Blocking AMPA receptor desensitization prolongs spontaneous EPSC decay times and depolarizes H1 horizontal cells in carp retinal slices.

Abstract

Desensitization of H1 horizontal cell (H1 HC) glutamate receptors was investigated in carp retinal slices using cyclothiazide (CTZ), an inhibitor of AMPA receptor desensitization. 100 microM CTZ depolarized H1 HCs and increased the amplitude of light responses, without any prominent changes in their kinetics. Spontaneous EPSCs (sEPSCs) in H1 HCs were observed in the presence of 2.5 mM heptanol, an uncoupling agent of gap junctions. 20 microM GYKI52466 (an AMPA receptor antagonist) blocked the sEPSCs, consistent with the sEPSCs being mediated by AMPA receptors. 100 microM cobalt suppressed the frequency of sEPSCs without changing their mean peak amplitude, suggesting that calcium-dependent transmitter release from cones was not affected by heptanol.

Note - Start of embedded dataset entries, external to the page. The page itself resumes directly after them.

(** * Convert-Markdown: the HTML post-processing pipeline and its orchestration

    A shallow embedding of [Convert-md/convert-md.py] (class [ConvertMD]):
    the reference normaliser [to_uri_if_exists], the regular-expression
    rewriter [rewrite_local_urls_to_file_uri], the webp transcoder, the
    sanitiser and the per-file orchestrator [convert_one_file].

    Python [str] values are lists of Unicode code points; [bytes] values are
    lists of numbers below 256.  Functions of the Python standard library
    whose result depends on tables or on the operating system ([urlsplit],
    [unquote], [Path.resolve], [Path.as_uri], the Unicode alphanumeric table
    behind the regular-expression anchor [\b]) are fields of the record
    [pylib]; everything written in the script itself is a definition. *)

From Stdlib Require Import NArith List Lia Bool String Ascii Sorting Permutation.
From stdpp Require Import base list gmap.
Import ListNotations.

Local Open Scope N_scope.

(** ** Python strings *)

Definition char := N.
Definition str := list char.

Definition lit (s : string) : str := map N_of_ascii (list_ascii_of_string s).

Definition dq : char := 34.   (* the double quote *)
Definition sq : char := 39.   (* the single quote *)
Definition nl : char := 10.   (* line feed *)
Definition slash : char := 47.
Definition comma : char := 44.
Definition space : char := 32.
Definition hash : char := 35.

(** [str.isspace] on one code point (the Unicode white-space set that
    [str.strip()] and [str.split()] use). *)
Definition isspace (c : char) : bool :=
  existsb (N.eqb c)
    [9; 10; 11; 12; 13; 28; 29; 30; 31; 32; 133; 160; 5760;
     8192; 8193; 8194; 8195; 8196; 8197; 8198; 8199; 8200; 8201; 8202;
     8232; 8233; 8239; 8287; 12288].

Fixpoint drop_while (p : char -> bool) (s : str) : str :=
  match s with
  | [] => []
  | c :: s' => if p c then drop_while p s' else s
  end.
(** X19.  A returning saturation run is the fixed-duration run of as many
    days on the same draws with its last value clamped: [infection_model]
    gives the same rows but the last, consumes the same draws, and its last
    value is at least the population. *)
Theorem full_pop_infected_as_infection_model (rng : source) (fuel : nat)
    (population starting_infected : Z) (infection_probability : Q)
    (pos : nat) (df : DataFrame) (line : string) (q : nat) :
  full_pop_infected rng fuel population starting_infected
    infection_probability pos = Some (df, line, q) ->
  exists raw : Z,
    population <= raw
    /\ infection_model rng (Z.of_nat (length df) - 1) starting_infected
         infection_probability pos
       = (append_row (removelast df)
            (mkrow (Z.of_nat (length df) - 1) raw), q).
Proof.
  intros Hrun. apply full_pop_infected_sound in Hrun.
  destruct Hrun as (n & -> & _ & -> & Hbelow & Hreach).
  rewrite frame_of_length, infection_model_frame.
  replace (Z.to_nat (Z.of_nat (S n) - 1)) with n by lia.
  destruct n as [|n].
  - exists starting_infected. split; [exact Hreach | reflexivity].
  - destruct (saturation_state_last rng population infection_probability
                starting_infected pos n) as [Hraw Hcur];
      [intros j Hj; apply Hbelow; lia | exact Hreach |].
    exists (fst (day_state (fixed_step rng infection_probability)
                   starting_infected pos (S n))).
    split; [exact Hraw|].
    rewrite frame_of_removelast, Hcur, (frame_of_succ (fixed_step _ _)).
    f_equal. f_equal; [|f_equal; lia].
    unfold frame_of. apply map_ext_in. intros d Hd. apply in_seq in Hd.
    rewrite saturation_state_fixed; [reflexivity|].
    intros j Hj. apply Hbelow. lia.
Qed.

Lemma full_pop_infected_as_infection_model_witness :
  full_pop_infected always_zero 5 100 10 (5 # 100) 0%nat
  = Some ([mkrow 0 10; mkrow 1 40; mkrow 2 100], full_pop_summary 3, 150%nat)
  /\ exists raw : Z,
       100 <= raw
       /\ infection_model always_zero
            (Z.of_nat (length [mkrow 0 10; mkrow 1 40; mkrow 2 100]) - 1) 10
            (5 # 100) 0%nat
          = (append_row (removelast [mkrow 0 10; mkrow 1 40; mkrow 2 100])
               (mkrow (Z.of_nat (length [mkrow 0 10; mkrow 1 40; mkrow 2 100])
                       - 1) raw), 150%nat).
Proof.
  assert (Hrun : full_pop_infected always_zero 5 100 10 (5 # 100) 0%nat
                 = Some ([mkrow 0 10; mkrow 1 40; mkrow 2 100],
                         full_pop_summary 3, 150%nat))
    by (vm_compute; reflexivity).
  split; [exact Hrun|].
  apply (full_pop_infected_as_infection_model always_zero 5 100 10 (5 # 100)
           0%nat _ _ _ Hrun).
Defined.

(** ** Plotting and the script *)

Lemma series_points_from (df : DataFrame) (start : nat) :
  (forall i, (i < length df)%nat ->
     Day (nth i df (mkrow 0 0)) = Z.of_nat (start + i)) ->
  combine (map Z.of_nat (seq start (length df))) (map Infected df)
  = map (fun r => (Day r, Infected r)) df.
Proof.
  revert start. induction df as [|r df IH]; intros start Hdays; [reflexivity|].
  cbn [length seq map combine]. f_equal.
  - pose proof (Hdays 0%nat ltac:(cbn; lia)) as H0. cbn [nth] in H0.
    rewrite H0. f_equal. f_equal. lia.
  - apply IH. intros i Hi.
    pose proof (Hdays (S i) ltac:(cbn; lia)) as HS. cbn [nth] in HS.
    rewrite HS. f_equal. lia.
Qed.

Lemma series_points_days (df : DataFrame) :
  consecutive_days df ->
  series_points (map Infected df) = map (fun r => (Day r, Infected r)) df.
Proof.
  intros Hdays. unfold series_points. rewrite length_map.
  apply series_points_from. intros i Hi. exact (Hdays i Hi).
Qed.

(** X20.  The curve of the Infected column is drawn against the row
    labels; on a frame whose Day values are 0, 1, 2, ... in row order, as
    the drivers return them, each point drawn is (Day, Infected) of a row,
    whatever the vaccine marker. *)
Theorem plot_pandemic_points (df : DataFrame) (vaccine_day : option Z) :
  consecutive_days df ->
  In (AxPlot (map (fun r => (Day r, Infected r)) df))
     (fst (plot_pandemic df "Infected" vaccine_day))
  /\ snd (plot_pandemic df "Infected" vaccine_day) = Returned.
Proof.
  intros Hdays. unfold plot_pandemic.
  change (column df "Infected") with (Some (map Infected df)).
  cbn [fst snd]. split; [|reflexivity].
  rewrite series_points_days by assumption. cbn [app]. right. now left.
Qed.

Lemma two_rows_consecutive : consecutive_days [mkrow 0 10; mkrow 1 40].
Proof.
  intros i Hi. destruct i as [|[|i]]; [reflexivity | reflexivity|].
  cbn [length] in Hi. lia.
Defined.

Lemma plot_pandemic_points_witness :
  consecutive_days [mkrow 0 10; mkrow 1 40]
  /\ In (AxPlot [(0, 10); (1, 40)])
        (fst (plot_pandemic [mkrow 0 10; mkrow 1 40] "Infected" (Some 3))).
Proof.
  split; [exact two_rows_consecutive|].
  apply (plot_pandemic_points [mkrow 0 10; mkrow 1 40] (Some 3)
           two_rows_consecutive).
Defined.
(** ** C9: the conversions have no failure path *)

Section Conversions.

(** C9, as amended: [priceToTick] and [tickToPrice] never fail.  For
    every number [price], [priceToTick] returns
    [Math.floor(Math.log(price) / Math.log(1.0001))], and for every
    number [tick], inside [MIN_TICK, MAX_TICK] or not, [tickToPrice]
    returns [Math.pow(1.0001, tick)].  This holds in every reading of the
    numbers. *)
Theorem conversions_always_return (N : Number) (M : MathLib N) :
  (forall price : num,
     Calls.call_priceToTick price =
     Returns (Math_floor (div (Math_log price) (Math_log lit_1_0001)))) /\
  (forall tick : num,
     Calls.call_tickToPrice tick = Returns (Math_pow lit_1_0001 tick)) /\
  (forall (price tick : num) (error : ErrorKind),
     Calls.call_priceToTick price <> Throws error /\
     Calls.call_tickToPrice tick <> Throws error).
Proof.
  repeat split; intros; try reflexivity; discriminate.
Qed.

(** C9 as stated fails: the call [priceToTick(0)] does not end with
    [InvalidPrice], nor [priceToTick(-1)], and the call
    [tickToPrice(887273)] does not end with [TickOutOfRange]; so it is in
    exact arithmetic, and so it is in binary64 whatever the [Math]
    library. *)
Lemma conversions_do_not_throw :
  (Calls.call_priceToTick (N:=exact) 0 <> Throws InvalidPrice /\
   Calls.call_priceToTick (N:=exact) (-1) <> Throws InvalidPrice /\
   Calls.call_tickToPrice (N:=exact) 887273 <> Throws TickOutOfRange) /\
  ~ (exists M : MathLib binary64,
       Calls.call_priceToTick (N:=binary64) (of_Z 0) = Throws InvalidPrice \/
       Calls.call_priceToTick (N:=binary64) (of_Z (-1)) = Throws InvalidPrice \/
       Calls.call_tickToPrice (N:=binary64) (of_Z 887273) = Throws TickOutOfRange).
Proof.
  split; [repeat split; discriminate |].
  intros [M [H | [H | H]]]; discriminate H.
Qed.

End Conversions.

(** ** C8: a swap of nothing *)

Section ZeroAmount.
Import Spec.

(** With no input the loop condition fails at once, in every reading of
    the numbers in which [0 > 0] is false. *)
Lemma executeSwap_zero_amount (N : Number) (M : MathLib N)
    (this : UniswapV3SwapSimulator) (zeroForOne : bool) :
  lt (of_Z 0) (of_Z 0) = false ->
  exists value this',
    executeSwap this (of_Z 0) zeroForOne = Some (value, this') /\
    amountOut value = of_Z 0 /\
    samePool this this'.
Proof.
  intros Hzero. unfold executeSwap, executeSwap_within.
  rewrite Nat.add_comm. cbn -[of_Z]. rewrite Hzero.
  eexists. eexists. split; [reflexivity |].
  split; [reflexivity |]. repeat split.
Qed.

(** C8: for every pool state and either direction, [executeSwap] with
    [amountIn = 0] returns a result with [amountOut = 0] and leaves the
    current tick, the current price (in both forms) and the stored ticks
    as they were.  This holds in exact arithmetic and in binary64 with
    any [Math] library. *)
Theorem executeSwap_zero_amount_is_neutral :
  (forall (this : UniswapV3SwapSimulator (N:=exact)) (zeroForOne : bool),
   exists value this',
     executeSwap this 0 zeroForOne = Some (value, this') /\
     amountOut value = 0 /\
     samePool this this') /\
  (forall (M : MathLib binary64) (this : UniswapV3SwapSimulator (N:=binary64))
          (zeroForOne : bool),
   exists value this',
     executeSwap this PrimFloat.zero zeroForOne = Some (value, this') /\
     amountOut value = PrimFloat.zero /\
     samePool this this').
Proof.
  split; intros.
  - apply (executeSwap_zero_amount exact exact_math).
    apply Rltb_false. cbn. lra.
  - apply (executeSwap_zero_amount binary64 M). reflexivity.
Qed.

End ZeroAmount.

(** ** C7: a swap without active liquidity *)

Section NoLiquidity.
Import Spec.

(** [this.swapSteps] is not read by [getActiveLiquidity]. *)
Lemma getActiveLiquidity_set_swapSteps (N : Number)
    (this : UniswapV3SwapSimulator) (recorded : list StepRecord) :
  getActiveLiquidity (set_swapSteps this recorded) = getActiveLiquidity this.
Proof. reflexivity. Qed.

Lemma executeSwap_without_liquidity_exact
    (this : UniswapV3SwapSimulator (N:=exact)) (amount : R) (zeroForOne : bool) :
  0 <= amount ->
  getActiveLiquidity this <= 0 ->
  exists value this',
    executeSwap this amount zeroForOne = Some (value, this') /\
    amountIn value = 0 /\
    amountOut value = 0 /\
    feesCollected value = 0 /\
    steps value = [] /\
    finalPrice value = currentPrice this /\
    samePool this this'.
Proof.
  intros Hamount Hstarved. unfold executeSwap, executeSwap_within.
  rewrite Nat.add_comm. cbn [Nat.add loop remainingAmount].
  exact_ops.
  case_Rltb 0 amount.
  - unfold loopBody. rewrite getActiveLiquidity_set_swapSteps.
    exact_ops.
    case_Rleb (getActiveLiquidity this) 0; [| lra].
    eexists. eexists. split; [reflexivity |].
    cbn. exact_ops. repeat split. lra.
  - eexists. eexists. split; [reflexivity |].
    cbn. repeat split. lra.
Qed.
(** [this.operationsLeft -= n] *)
Definition spend (n : Z) : M unit := fun s =>
  Ok tt (mkState (operationsLeft s - n) (staleIssues s) (closedIssues s)
                 (removedLabelIssues s) (heap s) (trace s)).

Definition push_stale (r : ref) : M unit := fun s =>
  Ok tt (mkState (operationsLeft s) (staleIssues s ++ [r]) (closedIssues s)
                 (removedLabelIssues s) (heap s) (trace s)).

Definition push_closed (r : ref) : M unit := fun s =>
  Ok tt (mkState (operationsLeft s) (staleIssues s) (closedIssues s ++ [r])
                 (removedLabelIssues s) (heap s) (trace s)).

Definition push_removed (r : ref) : M unit := fun s =>
  Ok tt (mkState (operationsLeft s) (staleIssues s) (closedIssues s)
                 (removedLabelIssues s ++ [r]) (heap s) (trace s)).

Definition get_operationsLeft : M Z := fun s => Ok (operationsLeft s) s.

(** Dereference an issue object.  The references a run meets are those
    of the issues its pages list; one outside the heap reads as the
    default issue. *)
Definition deref (r : ref) : M Issue := fun s => Ok (heap s !!! r) s.

Definition with_updated_at (i : Issue) (v : TimeString) : Issue :=
  mkIssue (title i) (number i) v (labels i) (pull_request i) (state i) (locked i).

(** [issue.updated_at = v] *)
Definition set_updated_at (r : ref) (v : TimeString) : M unit := fun s =>
  Ok tt (mkState (operationsLeft s) (staleIssues s) (closedIssues s)
                 (removedLabelIssues s)
                 (<[r := with_updated_at (heap s !!! r) v]> (heap s))
                 (trace s)).

(** [new Date().getTime()] *)
Definition Date_now (env : Env) : M Z := fun s =>
  Ok (clock env (trace s)) (record_call NewDate s).

(** An awaited read: the call is issued, then it resolves or rejects. *)
Definition await_read {A} (answer : list Call -> Call -> option A) (c : Call) : M A :=
  fun s => match answer (trace s) c with
           | Some a => Ok a (record_call c s)
           | None => Throw (record_call c s)
           end.

(** An awaited write. *)
Definition await_write (env : Env) (c : Call) : M unit :=
  fun s => if writes env (trace s) c
           then Ok tt (record_call c s)
           else Throw (record_call c s).

(** ** Static helpers of the class *)

(** [isLabeled]: some label of the issue compares equal to [lbl]. *)
Definition isLabeled (issue : Issue) (lbl : Str) : bool :=
  let labelComparer := fun l : Label => localeCompare_accent_is_0 lbl (name l) in
  0 <? Z.of_nat (length (List.filter labelComparer (labels issue))).

Definition is_comma (c : Char) : bool :=
  bool_decide (c = mkChar "," NoMark).

(** White space that [String.prototype.trim] strips, within the model's
    alphabet: TAB, LF, VT, FF, CR and the space. *)
Definition is_space (c : Char) : bool :=
  bool_decide (mark c = NoMark) &&
  ((9 <=? Z.of_nat (nat_of_ascii (base c))) && (Z.of_nat (nat_of_ascii (base c)) <=? 13)
   || (Z.of_nat (nat_of_ascii (base c)) =? 32)).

CTZ increased the total inward charge transferred per sEPSC by increasing the sEPSC decay time constant twofold, without any significant change in their frequency and mean peak amplitude. This suggests that the depolarizing effect of CTZ on H1 HCs was due to blocking desensitization of AMPA receptors, increasing the inward current induced by glutamate released from cone synaptic terminals. The desensitization of glutamate receptors may function to extend the dynamic range of H1 HC light responses.